17/09/2026

Duas taças de vinho por semana são o suficiente para causar danos no cérebro.

Um estudo científico publicado nesta quinta-feira (14/7) mostrou que o consumo moderado de álcool – cerca de 2 taças de vinho por semana – é suficiente para causar acúmulo de ferro no cérebro. Essa condição está associada ao declínio cognitivo.
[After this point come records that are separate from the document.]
(* ===== verification/Web.v ===== *)
(** What the reference broker uses of Python and of HTTP: JSON bodies, the
    path of a URL, header fields, [int] and [str.split]. *)
From S2P Require Import Prelude Decimal Strconv.
From Stdlib Require Import Strings.Ascii Strings.String.
#[local] Open Scope Z_scope.

(** ** JSON

    [json.dumps(content, ensure_ascii=False, separators=(',', ':'))], which is
    what [JSONResponse] sends, for an object with one string field and for an
    array of strings. *)

Definition quote : ascii := ascii_of_nat 34.
Definition backslash : ascii := ascii_of_nat 92.

Definition hex_char (d : Z) : ascii := ascii_of_N (Z.to_N (if d <? 10 then 48 + d else 87 + d)).

(** The escape sequence of a character. *)
Definition json_char (c : ascii) : string :=
  if Ascii.eqb c quote then String backslash (String quote "")
  else if Ascii.eqb c backslash then String backslash (String backslash "")
  else match nat_of_ascii c with
       | 8%nat => String backslash "b"
       | 9%nat => String backslash "t"
       | 10%nat => String backslash "n"
       | 12%nat => String backslash "f"
       | 13%nat => String backslash "r"
       | n => if (n <? 32)%nat
              then String backslash ("u00" +:+ String (hex_char (Z.of_nat n / 16)) (String (hex_char (Z.of_nat n mod 16)) ""))
              else String c ""
       end%string.

Fixpoint json_chars (s : string) : string :=
  match s with EmptyString => EmptyString | String c s => (json_char c +:+ json_chars s)%string end.

Definition json_string (s : string) : string := String quote (json_chars s +:+ String quote "")%string.

#[global] Arguments json_string : simpl never.

(** [{"url": url}]. *)
Definition json_url_text (url : string) : string :=
  String "{" (json_string "url" +:+ ":" +:+ json_string url +:+ "}")%string.

Fixpoint json_items (ids : list string) : string :=
  match ids with
  | [] => "]"
  | id :: ids => ("," +:+ json_string id +:+ json_items ids)%string
  end.

Definition json_ids_text (ids : list string) : string :=
  match ids with
  | [] => "[]"
  | id :: ids => ("[" +:+ json_string id +:+ json_items ids)%string
  end.

(** *** Reading them back *)

Definition hex_digit (c : ascii) : option Z := base_digit true c.

(** A string literal after its opening quote, and what follows it. *)
Fixpoint read_chars (s : string) : option (string * string) :=
  let put c r := match read_chars r with Some (a, r) => Some (String c a, r) | None => None end in
  match s with
  | EmptyString => None
  | String c r =>
      if Ascii.eqb c quote then Some (EmptyString, r)
      else if Ascii.eqb c backslash then
        match r with
        | String "b" r => put (ascii_of_nat 8) r
        | String "t" r => put (ascii_of_nat 9) r
        | String "n" r => put (ascii_of_nat 10) r
        | String "f" r => put (ascii_of_nat 12) r
        | String "r" r => put (ascii_of_nat 13) r
        | String "u" (String "0" (String "0" (String h (String l r)))) =>
            match hex_digit h, hex_digit l with
            | Some h, Some l => put (ascii_of_N (Z.to_N (16 * h + l))) r
            | _, _ => None
            end
        | String c r => if Ascii.eqb c quote || Ascii.eqb c backslash || Ascii.eqb c "/" then put c r else None
        | EmptyString => None
        end
      else put c r
  end%char.

Definition read_string (s : string) : option (string * string) :=
  match s with
  | String c r => if Ascii.eqb c quote then read_chars r else None
  | EmptyString => None
  end.

#[global] Arguments read_string : simpl never.

Definition read_url (s : string) : option string :=
  r ← strip_prefix (String "{" (json_string "url" +:+ ":")) s;
  ar ← read_string r;
  if String.eqb ar.2 "}" then Some ar.1 else None.

(** The rest of an array, with fuel for its items. *)
Fixpoint read_items (fuel : nat) (s : string) : option (list string) :=
  match fuel with
  | O => None
  | S fuel =>
      if String.eqb s "]" then Some []
      else r ← strip_prefix "," s;
           ar ← read_string r;
           ids ← read_items fuel ar.2;
           Some (ar.1 :: ids)
  end.

Definition read_ids (s : string) : option (list string) :=
  if String.eqb s "[]" then Some []
  else r ← strip_prefix "[" s;
       ar ← read_string r;
       ids ← read_items (String.length s) ar.2;
       Some (ar.1 :: ids).

Lemma read_char c r :
  read_chars (json_char c +:+ r)%string =
  match read_chars r with Some (a, r) => Some (String c a, r) | None => None end.
Proof. destruct c as [[] [] [] [] [] [] [] []]; reflexivity. Qed.

Lemma read_json_chars s r : read_chars (json_chars s +:+ String quote r)%string = Some (s, r).
Proof.
  elim: s => [//|c s IH].
  change (json_chars (String c s)) with (json_char c +:+ json_chars s)%string.
  by rw -str_app_assoc read_char IH.
Qed.

Lemma read_json_string s r : read_string (json_string s +:+ r)%string = Some (s, r).
Proof.
  change (json_string s +:+ r)%string with (String quote ((json_chars s +:+ String quote "") +:+ r))%string.
  rw /read_string Ascii.eqb_refl -str_app_assoc. exact (read_json_chars s r).
Qed.

(** What the broker writes is read back. *)
Lemma read_json_url url : read_url (json_url_text url) = Some url.
Proof.
  assert (json_url_text url = String "{" (json_string "url" +:+ ":") +:+ (json_string url +:+ "}"))%string as ->.
  { rw /json_url_text. by rw !str_app_assoc. }
  by rw /read_url strip_prefix_app /= read_json_string.
Qed.

Lemma read_json_items (ids : list string) fuel : (Datatypes.length ids < fuel)%nat → read_items fuel (json_items ids) = Some ids.
Proof.
  elim: ids fuel => [|id ids IH] [|fuel] // Hf; [simpl in Hf; lia..|].
  change (json_items (id :: ids)) with ("," +:+ (json_string id +:+ json_items ids))%string.
  rw /read_items -/read_items.
  change (String.eqb ("," +:+ (json_string id +:+ json_items ids)) "]")%string with false.
  rw strip_prefix_app /= read_json_string /= IH //. simpl in Hf. lia.
Qed.

Lemma json_items_length (ids : list string) : (Datatypes.length ids < String.length (json_items ids))%nat.
Proof.
  elim: ids => [|id ids IH]; [simpl; lia|].
  change (json_items (id :: ids)) with (String "," (json_string id +:+ json_items ids))%string.
  rw /String.length -/String.length str_length_app. simpl. lia.
Qed.

Lemma read_json_ids ids : read_ids (json_ids_text ids) = Some ids.
Proof.
  destruct ids as [|id ids]; [done|].
  change (json_ids_text (id :: ids)) with ("[" +:+ (json_string id +:+ json_items ids))%string.
  rw /read_ids.
  change (String.eqb ("[" +:+ (json_string id +:+ json_items ids)) "[]")%string with false.
  rw strip_prefix_app. cbn [mbind option_bind]. rw read_json_string. cbn [mbind option_bind fst snd].
  rw read_json_items //. pose proof (json_items_length ids). rw !str_length_app. lia.
Qed.

Definition json_url (url : string) : bytes := list_byte_of_string (json_url_text url).
Definition url_of_json (b : bytes) : option string := read_url (string_of_list_byte b).
Definition json_ids (ids : list string) : bytes := list_byte_of_string (json_ids_text ids).
Definition ids_of_json (b : bytes) : option (list string) := read_ids (string_of_list_byte b).

Lemma url_of_json_url url : url_of_json (json_url url) = Some url.
Proof. by rw /url_of_json /json_url string_of_list_byte_of_string read_json_url. Qed.

Lemma ids_of_json_ids ids : ids_of_json (json_ids ids) = Some ids.
Proof. by rw /ids_of_json /json_ids string_of_list_byte_of_string read_json_ids. Qed.

(** ** The path of a URL *)

(** A string up to its first [c], without it. *)
Fixpoint cut_at (c : ascii) (s : string) : string :=
  match s with
  | EmptyString => EmptyString
  | String d s => if Ascii.eqb d c then EmptyString else String d (cut_at c s)
  end.

(** [urllib.parse.unquote]: the server decodes the path it is sent. *)
Fixpoint unquote (s : string) : string :=
  match s with
  | EmptyString => EmptyString
  | String c r =>
      let keep := String c (unquote r) in
      if Ascii.eqb c "%"%char then
        match r with
        | String h (String l r) =>
            match hex_digit h, hex_digit l with
            | Some h, Some l => String (ascii_of_N (Z.to_N (16 * h + l))) (unquote r)
            | _, _ => keep
            end
        | _ => keep
        end
      else keep
  end.

(** What remains of a URL after scheme and host, without query and fragment,
    decoded. *)
Definition url_path (s : string) : string := unquote (cut_at "?" (cut_at "#" s)).

(** The parts of a path between its slashes. *)
Fixpoint split_slash (s : string) : list string :=
  match s with
  | EmptyString => [EmptyString]
  | String c s =>
      let parts := split_slash s in
      if Ascii.eqb c "/"%char then EmptyString :: parts
      else match parts with p :: parts => String c p :: parts | [] => [String c EmptyString] end
  end.

(** A character that a path carries as it is. *)
Definition plain_char (c : ascii) : bool :=
  negb (Ascii.eqb c "%" || Ascii.eqb c "?" || Ascii.eqb c "#")%char.

Fixpoint plain_chars (s : string) : bool :=
  match s with EmptyString => true | String c s => plain_char c && plain_chars s end.

Lemma plain_chars_app a b : plain_chars (a +:+ b)%string = plain_chars a && plain_chars b.
Proof. elim: a => [//|c a IH]. simpl. change (plain_chars (String c (a +:+ b))) with (plain_char c && plain_chars (a +:+ b)). rw IH. apply andb_assoc. Qed.

Lemma plain_char_cases c :
  plain_char c = true → Ascii.eqb c "%" = false ∧ Ascii.eqb c "?" = false ∧ Ascii.eqb c "#" = false.
Proof. rw /plain_char. by destruct (Ascii.eqb c "%"), (Ascii.eqb c "?"), (Ascii.eqb c "#"). Qed.

Lemma cut_at_plain s : plain_chars s = true → cut_at "?" s = s ∧ cut_at "#" s = s.
Proof.
  elim: s => [//|c s IH] /andb_prop [/plain_char_cases [_ [E1 E2]] /IH [H1 H2]].
  rw /cut_at -/cut_at E1 E2 H1 H2. done.
Qed.

Lemma url_path_plain s : plain_chars s = true → url_path s = s.
Proof.
  move=> Hs. rw /url_path (proj2 (cut_at_plain s Hs)) (proj1 (cut_at_plain s Hs)).
  elim: s Hs => [//|c s IH] /andb_prop [/plain_char_cases [E _] /IH Hs]. rw /unquote -/unquote E Hs. done.
Qed.

(** ** Header fields *)

(** [request.headers.get(name)]: the first field of that name, whatever its
    case. *)
Fixpoint headers_get (headers : list (string * string)) (name : string) : option string :=
  match headers with
  | [] => None
  | (h, v) :: headers =>
      if String.eqb (lower_string h) (lower_string name) then Some v else headers_get headers name
  end.

(** ** Python's [int] and [split] *)

(** [str.isspace] of the first 256 characters. *)
Definition py_space (c : ascii) : bool :=
  let n := nat_of_ascii c in
  ((9 <=? n) && (n <=? 13) || (28 <=? n) && (n <=? 32) || (n =? 133) || (n =? 160))%nat.

Fixpoint lstrip (s : string) : string :=
  match s with
  | EmptyString => EmptyString
  | String c r => if py_space c then lstrip r else s
  end.

(** Digits with single underscores between them, then space up to the end;
    [after_digit] tells whether a digit came just before, [acc] is what was
    read so far, [room] the number of digits still accepted. *)
Fixpoint py_digits (s : string) (acc : Z) (room : nat) (after_digit : bool) : option Z :=
  match s with
  | EmptyString => if after_digit then Some acc else None
  | String c r =>
      match char_digit c, room with
      | Some d, S room => py_digits r (acc * 10 + d) room true
      | Some _, O => None
      | None, _ =>
          if after_digit then
            if Ascii.eqb c "_"%char then py_digits r acc room false
            else if String.eqb (lstrip s) EmptyString then Some acc else None
          else None
      end
  end.

(** [sys.int_info.default_max_str_digits]. *)
Definition max_str_digits : nat := 4300.

(** [int(s)]; no value where it raises [ValueError]. *)
Definition py_int (s : string) : option Z :=
  match lstrip s with
  | String c r =>
      if Ascii.eqb c "-"%char then Z.opp <$> py_digits r 0 max_str_digits false
      else if Ascii.eqb c "+"%char then py_digits r 0 max_str_digits false
      else py_digits (String c r) 0 max_str_digits false
  | EmptyString => None
  end.

(** [s.split("-", 1)] into two parts; unpacking any other number of parts
    raises [ValueError]. *)
Fixpoint split_dash (s : string) : option (string * string) :=
  match s with
  | EmptyString => None
  | String c s =>
      if Ascii.eqb c "-"%char then Some (EmptyString, s)
      else match split_dash s with Some (a, b) => Some (String c a, b) | None => None end
  end.

(** [s.removeprefix(p)]. *)
Definition removeprefix (p s : string) : string := default s (strip_prefix p s).

Lemma py_digits_value ds acc room b :
  Forall is_digit ds → (Datatypes.length ds <= room)%nat → b = true ∨ ds ≠ [] →
  py_digits (digit_string ds) acc room b = Some (foldl (fun acc d => acc * 10 + d) acc ds).
Proof.
  move=> Hd. elim: Hd acc room b => [|d l Hd _ IH] acc room b; [by destruct b => // _ [?|?]|].
  destruct room as [|room] => /= Hr _; [lia|]. rw char_digit_char // IH; [done|lia|by left].
Qed.

Lemma py_int_digits ds : Forall is_digit ds → ds ≠ [] → (Datatypes.length ds <= max_str_digits)%nat →
  py_int (digit_string ds) = Some (value ds).
Proof.
  move=> Hd Hne Hl. destruct ds as [|d ds]; [done|]. inversion_clear Hd as [|? ? Hdd Hds].
  rw /py_int /=. assert (py_space (digit_char d) = false) as ->
    by (by destruct (digit_cases d Hdd) as [->|[->|[->|[->|[->|[->|[->|[->|[->| ->]]]]]]]]]).
  destruct (digit_not_sign d Hdd) as [Hm Hp]. rw Hm Hp.
  exact (py_digits_value (d :: ds) 0 _ false (Forall_cons_2 _ _ _ Hdd Hds) Hl (or_intror Hne)).
Qed.
(* ===== verification/BrokerService.v ===== *)
(** The reference broker (src/broker/main.py), the service that the broker
    store talks to, and that it does what the store relies on.

    The store directory is a map of files; a directory that does not exist yet
    is an empty one. Between client and service lies a network that can lose a
    request or a response, and a server that can answer 500. A file that no
    file system can hold (2^63 bytes) does not exist, and cannot be written;
    the order of a directory listing is that of [map_to_list].

    FastAPI, the framework, is not part of the sources. Of it the model has
    what the decorators of main.py ask for: a request is handled by the first
    route whose method and path match, after [require_auth] and then
    [validate_id]. What it answers when no route matches is a parameter
    ([unmatched]), of which the laws need only that it is no success unless it
    is for one of the pages of documentation that FastAPI adds ([docs_pages]);
    and so is the size that the file system reports for a directory
    ([dir_size]), and whether the disk fails in the middle of a write
    ([write_fails]), which the laws have to exclude. The text of an error's
    detail is not represented. *)
From S2P Require Import Prelude Decimal Strconv Persist Store Broker BrokerProps Web.
From Stdlib Require Import Strings.Ascii Strings.String.
#[local] Open Scope Z_scope.
(** ** Reading back what is printed *)

Lemma foldl_value_le ds : Forall is_digit ds → ∀ x, 0 <= x → x <= foldl (fun acc d => acc * 10 + d) x ds.
Proof.
  elim=> [|d l Hd _ IH] x Hx /=; [lia|]. rw /is_digit in Hd. specialize (IH (x * 10 + d)). lia.
Qed.

(** The digits of a number that fits are read whole. *)
Lemma leadingInt_digits ds rest : Forall is_digit ds → starts_with_digit rest = false →
  ∀ x, 0 <= x → foldl (fun acc d => acc * 10 + d) x ds <= 2 ^ 63 →
  leadingInt x (digit_string ds +:+ rest) = Some (foldl (fun acc d => acc * 10 + d) x ds, rest).
Proof.
  move=> Hds Hr. induction Hds as [|d l Hd Hl IH] => x Hx Hb.
  - simpl. destruct rest as [|c r]; [done|]. simpl in *. destruct (char_digit c); [|done].
    exfalso. revert Hr. rw bool_decide_eq_true_2 //.
  - change (digit_string (d :: l) +:+ rest)%string with (String (digit_char d) (digit_string l +:+ rest)).
    rw /leadingInt -/leadingInt char_digit_char //.
    change (foldl _ x (d :: l)) with (foldl (fun acc d => acc * 10 + d) (x * 10 + d) l) in *.
    pose proof (foldl_value_le l Hl (x * 10 + d)) as Hle. rw /is_digit in Hd.
    destruct (Z.ltb_spec (2 ^ 63 / 10) x) as [Hlt|_].
    { pose proof (Z.mul_div_le (2 ^ 63) 10). pose proof (Z.mul_succ_div_gt (2 ^ 63) 10). lia. }
    destruct (Z.ltb_spec (2 ^ 63) (x * 10 + d)); [lia|]. rw IH; [done|lia|lia].
Qed.

Lemma digits_nonempty n : 0 <= n < 2 ^ 64 → ∃ d l, digits n = d :: l ∧ is_digit d.
Proof.
  move=> Hn. destruct (digits_spec n) as (_ & Hd & Hne); [lia|].
  destruct (digits n) as [|d l]; [done|]. apply Forall_cons in Hd as [Hd _]. eauto.
Qed.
Até agora, acreditava-se que apenas o consumo abusivo de bebidas alcoólicas poderia ter esse efeito.

No estudo, que foi desenvolvido pela Universidade de Oxford, no Reino Unido, 21 mil participantes responderam a um questionário sobre seus hábitos de bebida, fizeram ressonância magnética para medir a quantidade de ferro no cérebro e realizaram testes cognitivos (quebra-cabeças, por exemplo).

A pesquisa mostrou que o consumo de sete unidades de álcool semanalmente – o equivalente a duas taças de 250 ml de vinho – está associado ao aumento de ferro numa região cerebral chamada de gânglios da base.

Publicado na revista científica Plos Medicine, o estudo foi o maior que investigou a relação entre consumo moderado de álcool e o acúmulo de ferro.

De acordo com José Gallucci Neto, médico do Instituto de Psiquiatria do Hospital das Clínicas da USP (Universidade de São Paulo), essa região cerebral é responsável por diversas atividades, mas as principais são funções motoras e cognitivas.

Esse fenômeno é observado em condições neurodegenerativas, como nas doenças de Parkinson e Alzheimer, mas também está muito ligado à dependência e ao consumo abusivo de álcool. Segundo Anya Topiwala, médica psiquiatra que conduziu o estudo, já se sabe que o beber por um longo período pode causar demência e danos cerebrais.

Entretanto, até hoje não se sabia que o consumo moderado de álcool também tem esse efeito. O que o estudo mostra é que pacientes que bebem moderadamente não somente têm maior acúmulo de ferro, como também têm maior dificuldade nos testes cognitivos. ​

Segundo Gallucci, cognição é “um conjunto de funções superiores que envolvem, principalmente, memória, atenção e rendimento”. Na prática, declínio cognitivo significa uma maior dificuldade para executar tarefas simples como trabalhar e aprender coisas novas.

Para Jerusa Smid, médica neurologista e coordenadora do departamento de neurologia cognitiva e do envelhecimento da Academia Brasileira de Neurologia, a principal novidade nesse artigo é que ele sugere uma possível explicação para os distúrbios cognitivos associados ao álcool que ainda não são bem compreendidos.

O estudo também mostrou uma relação entre o consumo de bebidas alcoólicas e o acúmulo de ferro no fígado, mas o efeito só foi observado em participantes que consumiam pelo menos 11 unidades de álcool por semana – o equivalente a quatro latas e meia de cerveja.

O fígado é o principal órgão afetado pelo consumo de álcool. Segundo dados da OMS (Organização Mundial da Saúde), 48% das mortes provocadas pela bebida são por cirrose hepática, condição em que o órgão deixa de ser funcional devido à ocorrência constante de lesões.

Para Gallucci, é importante reforçar que os danos do álcool são sistêmicos. Embora os principais efeitos sejam observados em órgãos específicos, a substância é tóxica para todo o organismo e pode afetar, além do corpo, o juízo de valor e as emoções.